The players enjoyed it, and I sort of got the hang of how they work… finally. I’m going to run more, keeping these things in mind. I’m chalking up the clunky nature of this SC due to my doubts and inexperience, but there will be more opportunities…
Oh, and at 4th level, they failed the challenge….
Tommi
December 2, 2008
Did the players tell what their character was actually doing, or what the situation looked like, or anything else, or was it just the players rattling off their characters’ best skills?
newbiedm
December 2, 2008
Well… a .ittle bit of both, but it was more roll playing than anything else… not very descriptive or roleplaying heavy to be honest… but I learned that for the next one….
Swordgleam
December 2, 2008
I find social skill challenges to be easier to run, or at least I did to start off with. Just let the players talk, then say, “That sounds like an Intimidate check” or “make a Diplomacy check.” They’ll usually ask questions, and when they say, “My family is from this area, do I know anything about the duke’s past?” you ask for a history check, etc. The roll-playing comes from the roleplaying.

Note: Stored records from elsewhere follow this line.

(** * Prompt Graveyard: record cache, query engine and revival ledger

    A shallow embedding of [server/src/services/graveyardService.ts]
    ([GraveyardService] and [RevivalService]) and of the pagination and
    sorting helpers of the controllers, followed by the properties of the
    specification that concern them.

    Conventions of the embedding.
    - A JavaScript [number] is an IEEE-754 binary64 value: Rocq's primitive
      [float].  Comparisons, sums and quotients are the primitive ones, so
      [NaN] and rounding behave as in the source.
    - Integers produced by [parseInt], array indices and clock readings are
      [Z].
    - An object used as a dictionary ([Record<string, T>]) is an association
      list in insertion order, which is the order [Object.keys],
      [Object.values] and [Object.entries] enumerate.
    - [async] methods run in a state-and-exception monad over a [World] that
      holds the two backing files, the clock, the UUID source and the fields
      of the service instance. *)

From Stdlib Require Import List String Ascii ZArith Bool Lia Permutation Sorted.
From Stdlib Require Import Floats Uint63.
Import ListNotations.

#[export] Set Warnings "-inexact-float".

Local Open Scope string_scope.
Local Open Scope Z_scope.

(* ================================================================= *)
(** ** The JavaScript runtime *)

Module JS.

Definition number := float.

(** [a < b] and [a > b] on numbers; both are [false] when either side is
    [NaN]. *)
Definition lt (a b : number) : bool := PrimFloat.ltb a b.
Definition gt (a b : number) : bool := PrimFloat.ltb b a.

(** [a >= b] and [a <= b] on numbers. *)
Definition ge (a b : number) : bool := PrimFloat.leb b a.
Definition le (a b : number) : bool := PrimFloat.leb a b.

(** Truthiness of a number: everything but [0], [-0] and [NaN]. *)
Definition truthy (x : number) : bool :=
  negb (PrimFloat.is_nan x || PrimFloat.is_zero x).

(** [x || 0] for an optional numeric field. *)
Definition or_zero (x : option number) : number :=
  match x with
  | Some v => if truthy v then v else 0%float
  | None => 0%float
  end.

(** Truthiness of an optional string: defined and not empty. *)
Definition truthy_str (x : option string) : bool :=
  match x with
  | Some s => negb (s =? EmptyString)%string
  | None => false
  end.

(** An integer as a number (exact below 2^53, which covers every length
    and count of this development). *)
Definition of_Z (z : Z) : number :=
  match z with
  | Z0 => 0%float
  | Zpos _ => PrimFloat.of_uint63 (Uint63.of_Z z)
  | Zneg p => PrimFloat.opp (PrimFloat.of_uint63 (Uint63.of_Z (Zpos p)))
  end.

Definition of_nat (n : nat) : number := of_Z (Z.of_nat n).

(** [Array.prototype.slice(start, end)]: negative indices count from the
    end, both are clamped to the array, and an empty range gives []. *)
Definition slice {A : Type} (l : list A) (start end_ : Z) : list A :=
  let len := Z.of_nat (List.length l) in
  let from := if start <? 0 then Z.max (len + start) 0 else Z.min start len in
  let to := if end_ <? 0 then Z.max (len + end_) 0 else Z.min end_ len in
  firstn (Z.to_nat (to - from)) (skipn (Z.to_nat from) l).

(** [Array.prototype.sort(cmp)].  The sort is stable (ECMAScript 2019):
    [a] is moved behind [b] only when [cmp a b > 0]; a comparator value
    of [0] or [NaN] leaves the two in their original order.  This is the
    result every conforming engine returns for a consistent comparator.
    For an inconsistent one (a key that is NaN compares equal to
    everything) the language leaves the order to the engine, and this
    definition is one admissible result only: what is stated below about
    the exact position of records assumes a consistent comparator; what
    holds of every rearrangement (permutation, length, membership) and of
    neighbours that were compared directly does not. *)
Fixpoint insert {A : Type} (cmp : A -> A -> number) (x : A) (l : list A)
  : list A :=
  match l with
  | [] => [x]
  | y :: t => if gt (cmp x y) 0%float then y :: insert cmp x t else x :: l
  end.

Definition sort {A : Type} (cmp : A -> A -> number) (l : list A) : list A :=
  fold_right (insert cmp) [] l.

(** [Array.prototype.find] and [findIndex]. *)
Definition find {A : Type} (p : A -> bool) (l : list A) : option A :=
  List.find p l.

Fixpoint findIndex {A : Type} (p : A -> bool) (l : list A) : option nat :=
  match l with
  | [] => None
  | x :: t => if p x then Some O else option_map S (findIndex p t)
  end.

(** [a[i]] for a numeric index: [undefined] outside [0 .. length-1]. *)
Definition index {A : Type} (l : list A) (i : Z) : option A :=
  if i <? 0 then None else nth_error l (Z.to_nat i).

(** [a[i] = f(a[i])] for an index inside the array. *)
Fixpoint update_at {A : Type} (i : nat) (f : A -> A) (l : list A) : list A :=
  match l, i with
  | [], _ => []
  | x :: t, O => f x :: t
  | x :: t, S j => x :: update_at j f t
  end.

(** [Math.ceil(n / d)] for an array length [n] and an integer [d]; the
    ceiling of a quotient in (-1, 0], which a negative [d] gives, is the
    negative zero. *)
Definition ceil_div (n : nat) (d : Z) : number :=
  if d =? 0 then (if (n =? 0)%nat then PrimFloat.nan else PrimFloat.infinity)
  else
    let q := - ((- Z.of_nat n) / d) in
    if (q =? 0) && (d <? 0) then PrimFloat.neg_zero else of_Z q.

(** *** [parseInt] with no radix argument *)

Definition is_space (c : ascii) : bool :=
  let n := nat_of_ascii c in
  ((n =? 32) || (n =? 9) || (n =? 10) || (n =? 11) || (n =? 12) || (n =? 13))%nat.

Fixpoint trim_start (s : string) : string :=
  match s with
  | String c t => if is_space c then trim_start t else s
  | EmptyString => s
  end.

(** The value of [c] as a digit in base [radix], if it is one. *)
Definition digit (radix : Z) (c : ascii) : option Z :=
  let n := Z.of_nat (nat_of_ascii c) in
  let v :=
    if (48 <=? n) && (n <=? 57) then Some (n - 48)
    else if (97 <=? n) && (n <=? 122) then Some (n - 87)
    else if (65 <=? n) && (n <=? 90) then Some (n - 55)
    else None in
  match v with
  | Some d => if d <? radix then Some d else None
  | None => None
  end.

(** The longest prefix of digits, read left to right; [None] when there
    is no digit at all. *)
Fixpoint digits (radix : Z) (acc : option Z) (s : string) : option Z :=
  match s with
  | String c t =>
      match digit radix c with
      | Some d =>
          digits radix (Some (match acc with Some a => a * radix + d | None => d end)) t
      | None => acc
      end
  | EmptyString => acc
  end.

Definition strip_sign (s : string) : Z * string :=
  match s with
  | String "-"%char t => (-1, t)
  | String "+"%char t => (1, t)
  | _ => (1, s)
  end.

Definition strip_hex (s : string) : Z * string :=
  match s with
  | String "0"%char (String "x"%char t) => (16, t)
  | String "0"%char (String "X"%char t) => (16, t)
  | _ => (10, s)
  end.

(** [parseInt(s)]; [None] stands for [NaN], and [undefined] is read
    through its string form, which has no digit.  Strings are ASCII here,
    so only the six ASCII blanks are skipped, and the value is the exact
    integer, which is the number the engine returns below 2^53. *)
Definition parseInt (s : option string) : option Z :=
  match s with
  | None => None
  | Some str =>
      let '(sign, body) := strip_sign (trim_start str) in
      let '(radix, body) := strip_hex body in
      option_map (Z.mul sign) (digits radix None body)
  end.

(** [parseInt(s) || d]: the default replaces [NaN] and [0]. *)
Definition parseInt_or (s : option string) (d : Z) : Z :=
  match parseInt s with
  | Some 0 | None => d
  | Some n => n
  end.

End JS.

(* ================================================================= *)
(** ** Data model ([types/graveyard.ts]) *)

Definition number : Type := JS.number.

Record SpookyMetric := {
  value : number;
  normalized_score : number;
  category : string;
  weight : number
}.

Record LLMResponse := {
  response : option string;
  latency_ms : option number;
  cost_usd : option number;
  llm_timestamp : string;
  model : option string;
  error : option string
}.

Record ZombieStatus := {
  is_zombie : bool;
  overall_score : number;
  severity : string;
  visual_theme : string;
  revival_priority : string;
  failed_critical_metrics : list string;
  reason : string
}.

Record RevivalSuggestion := {
  improved_prompt : string;
  strategy : string;
  technique : string;
  reasoning : string;
  confidence_score : number;
  expected_improvements : list (string * number)
}.

Record EvaluationResult := {
  prompt_id : string;
  file_path : string;
  prompt_text : string;
  timestamp : string;
  llm_responses : list (string * LLMResponse);
  metrics : list (string * SpookyMetric);
  zombie_status : ZombieStatus;
  revival_suggestions : list RevivalSuggestion
}.

Record PromptSummary := {
  ps_prompt_id : string;
  ps_file_path : string;
  ps_prompt_text : string;
  ps_timestamp : string;
  ps_overall_score : number;
  ps_is_zombie : bool;
  ps_severity : string;
  ps_total_cost : number;
  ps_avg_latency : number;
  ps_llm_count : nat
}.

Record GraveyardStats := {
  total_prompts : nat;
  zombie_count : nat;
  zombie_rate : number;
  avg_score : number;
  total_cost : number;
  avg_latency : number;
  revival_success_rate : number;
  severity_breakdown : list (string * nat);
  recent_activity : list PromptSummary
}.

Record RevivalRequest := {
  req_prompt_id : string;
  suggestion_index : Z;
  user_feedback : option string
}.

(** The [message] of a [RevivalResponse].  The source builds one of six
    texts; the constructor records which, with the interpolated value. *)
Inductive Message :=
| MsgNotFound                       (* Prompt not found in the graveyard *)
| MsgAlreadyAlive                   (* This prompt is already alive! No revival needed. *)
| MsgSuggestionNotFound (i : Z)     (* Revival suggestion i not found *)
| MsgRevived (strategy : string)    (* Revival ritual successful! ... with strategy *)
| MsgResisted                       (* Revival ritual failed. The zombie resisted ... *)
| MsgInterrupted.                   (* The revival ritual was interrupted by dark forces. *)

Record RevivalResponse := {
  success : bool;
  message : Message;
  original_prompt : string;
  resp_improved_prompt : string;
  resp_expected_improvements : list (string * number);
  revival_id : string
}.

Inductive SortOrder := asc | desc.

Record PaginationParams := {
  page : Z;
  limit : Z;
  sort_by : option string;
  sort_order : option SortOrder
}.

Record FilterParams := {
  f_is_zombie : option bool;
  f_severity : option string;
  min_score : option number;
  max_score : option number;
  date_from : option string;
  date_to : option string;
  llm_provider : option string
}.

I don’t let my guys just say “I rolled a 15 for intimidate” without telling me what their character is doing that’s intimidating, but your group might be different.
samvdw
December 2, 2008
Stick with the skills challenges. I honestly think they get better as your group gets used to them. Our first skills challenge was horrible, everyone hated it. The second one was better. After the third we’re all starting to really get into them.
Also one thing, like Tommi was alluding too, players shouldn’t just be rattling off their best skills. They should pick and skill and explain how they’re using it. Once we (the players) started doing that, the skills challenges got really awesome and fun!
Scott
December 3, 2008
Yes, definitely have them tell you what they’re doing first.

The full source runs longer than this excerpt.